Todd Phillips Producing New John Belushi Biopic

John Belushi has already been brought back to life on the big screen thanks to the film adaptation of Bob Woodward's controversial Belushi biography Wired, but apparently one Belushi biopic isn't enough. Steven Conrad (writer of The Pursuit of Happyness) and Todd Phillips (The Hangover, Old School) are teaming to develop a new biopic about the late comedian. THR says Conrad is writing for Phillips to produce; the latter hasn't committed to directing, but it could happen.

Not long ago, Warner Bros. picked up the rights to Belushi's life from his estate. But to really tell his story there are a lot of other real, mostly still living personalities who should also be included. THR doesn't know if those rights have all been cleared or not.

Belushi's widow, Judy Belushi Pisano, is credited as a producer on the film, and she has put together the biography Belushi, from which the movie is likely to draw. Here's the rundown on that book, which might give us an idea of how the movie could be shaped:

On the day he turned thirty, John starred in America's number-one movie (Animal House), starred in the number-one late-night show (Saturday Night Live) and had recorded the number-one album (Briefcase Full of Blues). All from a guy who was never supposed to make it out from behind the cash register of his family's Chicago diner. How did this Albanian immigrant's son capture a nation's imagination and come to embody all the glory and tragedy of the American dream? It was one high-price, high-speed, short-lived wild ride.

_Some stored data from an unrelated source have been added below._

(** * Verification of the linear SVM command-line program

    A shallow embedding of [src/mlpack/methods/linear_svm/linear_svm_main.cpp]:
    the parameter validation, the label bookkeeping, the dispatch to the
    optimizers, the test-set accuracy report and the class-count helper
    [NumberOfClasses]. *)

From Stdlib Require Import ZArith NArith QArith Floats.SpecFloat Lia.
From stdpp Require Import base strings list gmap sets pretty.

Local Open Scope N_scope.

(** ** Machine types *)

(** [size_t] and [arma::uword] are unsigned 64-bit integers. *)
Abbreviation size_t := N (only parsing).

Definition wrap64 (x : N) : size_t := x mod 2 ^ 64.

(** The cast [(size_t) x] of an [int]. *)
Definition size_t_of_int (x : Z) : size_t := Z.to_N (x mod 2 ^ 64).

(** [double] values, as IEEE-754 binary64 data. *)
Abbreviation double := spec_float (only parsing).

Definition d_zero : double := S754_zero false.

(** [x >= 0.0] on [double]. *)
Definition ge_zero (x : double) : bool := SFleb d_zero x.

(** [x < 0.0] on [double]. *)
Definition negative (x : double) : bool := SFltb x d_zero.

(** ** The class-count helper *)

(** [NumberOfClasses]: a zero [numClasses] is replaced by the size of the
    [std::set] built from the labels. *)
Definition NumberOfClasses (numClasses : size_t) (labels : list size_t)
  : size_t :=
  if numClasses =? 0 then
    let unique_labels : gset N := list_to_set labels in
    N.of_nat (size unique_labels)
  else numClasses.

(** The number of distinct values of a label vector, as the specification
    words it. *)
Definition distinct_values (labels : list size_t) : N :=
  N.of_nat (length (remove_dups labels)).

(** ** Matrices and label rows *)

(** An [arma::mat]: the column count is kept beside the rows, since a
    matrix without rows still has one. *)
Record mat : Type := Mat { n_cols : nat; mat_rows : list (list double) }.

Definition n_rows (m : mat) : nat := length (mat_rows m).

(** A default-constructed matrix is 0 x 0. *)
Definition empty_mat : mat := Mat 0 [].

(** [m.row(i)]. *)
Definition row (m : mat) (i : nat) : list double :=
  default [] (mat_rows m !! i).

(** [m.shed_row(i)]. *)
Definition shed_row (m : mat) (i : nat) : mat :=
  Mat (n_cols m) (delete i (mat_rows m)).

(** ** Collaborators declared outside this file *)

(** Modelled from the spec: the [LinearSVM] class of [linear_svm.hpp], which
    "holds regularization strength, margin parameter, intercept flag, class
    count, and learned parameter matrix". *)
Record LinearSVM : Type := {
  Lambda : double;
  Delta : double;
  FitIntercept : bool;
  NumClasses : size_t;
  Parameters : mat
}.

(** The two optimizers, with the settings this program gives them. *)
Inductive Optimizer : Type :=
| L_BFGS (MaxIterations : size_t) (MinGradientNorm : double)
| ParallelSGD (maxIterations threadShareSize : size_t) (tolerance : double)
    (shuffle : bool) (stepSize : double).

(** ** Command-line parameters *)

(** A parameter that was not passed is [None] (a flag: [false]);
    [CLI::HasParam] asks whether it was passed, [CLI::GetParam] yields the
    value or the declared default. *)
Record Params : Type := {
  training : option mat;
  labels : option (list size_t);
  lambda : option double;
  delta : option double;
  number_of_classes : option Z;
  no_intercept : bool;
  optimizer : option string;
  tolerance : option double;
  max_iterations : option Z;
  step_size : option double;
  shuffle : bool;
  input_model : option LinearSVM;
  output_model : bool;
  test : option mat;
  test_labels : option (list size_t);
  predictions : bool;
  score : bool
}.

(** The defaults of the [PARAM_*_IN] declarations: 0.0001, 1.0, 1e-10 and
    0.01 as binary64 values. *)
Definition default_lambda : double := S754_finite false 7378697629483821 (-66).
Definition default_delta : double := S754_finite false 4503599627370496 (-52).
Definition default_tolerance : double :=
  S754_finite false 7737125245533627 (-86).
Definition default_step_size : double :=
  S754_finite false 5764607523034235 (-59).

Definition get_lambda (p : Params) : double := default default_lambda (lambda p).
Definition get_delta (p : Params) : double := default default_delta (delta p).
Definition get_number_of_classes (p : Params) : Z :=
  default 0%Z (number_of_classes p).
Definition get_optimizer (p : Params) : string :=
  default "lbfgs"%string (optimizer p).
Definition get_tolerance (p : Params) : double :=
  default default_tolerance (tolerance p).
Definition get_max_iterations (p : Params) : Z :=
  default 10000%Z (max_iterations p).
Definition get_step_size (p : Params) : double :=
  default default_step_size (step_size p).

(** ** Log output, fatal errors and the outcome of a run *)

(** The value of [a / static_cast<double>(b)] for two unsigned counts:
    0/0 is NaN, x/0 with x > 0 is +infinity, otherwise the quotient.
    Rounding to binary64 is left out: the finite case holds the exact
    rational. *)
Inductive quotient : Type :=
| NaN
| PosInf
| Quot (q : Q).

Definition fdiv (a b : size_t) : quotient :=
  if b =? 0 then (if a =? 0 then NaN else PosInf)
  else Quot (Z.of_N a # N.succ_pos (N.pred b)).

(** Membership in the closed interval [0,1]. *)
Definition in_unit (x : quotient) : Prop :=
  match x with
  | Quot q => (0 <= q)%Q /\ (q <= 1)%Q
  | _ => False
  end.

Inductive warning : Type :=
| WarnNoOutput                    (* "no output will be saved" *)
| WarnIgnored (param : string)    (* ReportIgnoredParam *)
| WarnNotPsgd (param : string)    (* "... ignored because optimizer type is not 'psgd'." *)
| WarnParam (name errorMessage : string).

Inductive info : Type :=
| InfoTrainLBFGS
| InfoTrainPSGD
| InfoScore
| InfoAccuracy (label bingo size : size_t) (accuracy : quotient)
| InfoTotal (totalBingo n_elem : size_t) (accuracy : quotient)
| InfoPredicting.

(** What a run leaves behind in order: log lines, and the calls into the
    model. *)
Inductive event : Type :=
| Warn (w : warning)
| Info (i : info)
| CallTrain (data : mat) (labels : list size_t) (numClasses : size_t)
    (opt : Optimizer)
| CallClassifyScore (data : mat)
| CallClassify (data : mat).

(** The texts written to [Log::Fatal]. *)
Inductive fatal : Type :=
| FatalNonePassed
| FatalParam (name errorMessage : string)
| FatalLabels
| FatalRows
| FatalOpenMP
| FatalTestDim (test_rows trainingDimensionality : size_t)
| FatalTestLabels (points labels : size_t).

Definition fatal_message (f : fatal) : string :=
  match f with
  | FatalNonePassed =>
      "Must pass one of 'training' or 'input_model'!"
  | FatalParam name errorMessage =>
      "Invalid value of '" +:+ name +:+ "' specified; " +:+ errorMessage +:+ "!"
  | FatalLabels =>
      "The labels must have the same number of points as the training dataset."
  | FatalRows =>
      "Can't get labels from training data since it has less than 2 rows."
  | FatalOpenMP => "OpenMP is not specified cannot use ParallelSGD"
  | FatalTestDim r d =>
      "Test data dimensionality (" +:+ pretty r +:+ ") must be the same as "
      +:+ "the dimensionality of the training data (" +:+ pretty d +:+ ")!"
  | FatalTestLabels c n =>
      "Test data given with 'test' has " +:+ pretty c +:+ " points, but "
      +:+ "labels in 'test_labels' have " +:+ pretty n +:+ " labels!"
  end%string.

(** A run ends normally, or in [Log::Fatal], or in an access past the end
    of an array. *)
Inductive result (A : Type) : Type :=
| Ok (a : A)
| Fatal (f : fatal)
| OutOfBounds.
Arguments Ok {A} a.
Arguments Fatal {A} f.
Arguments OutOfBounds {A}.

(** Computations that write events and may stop early. *)
Definition M (A : Type) : Type := list event * result A.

Casting will be the big question. THR mentions obvious names like Jonah Hill, Seth Rogen and Ethan Suplee. All are around the right age, and since that's an easy thing to fudge, it'll be more important to see who tests well as Belushi. Having said that, I'd just as soon not see the movie happen at all — we've got Belushi's movies, and a failed movie of his life. Let his work stand as is.

That said, Phillips and Conrad won't have to work too hard to one-up Wired. The film (with the feature debut of Michael Chiklis) tanked and was critically dismissed. I don't think the film has ever hit DVD in the US, and the book also seems to be out of print. I almost want to dig up my copy of Wired to read once more, but I'd rather just watch The Blues Brothers again.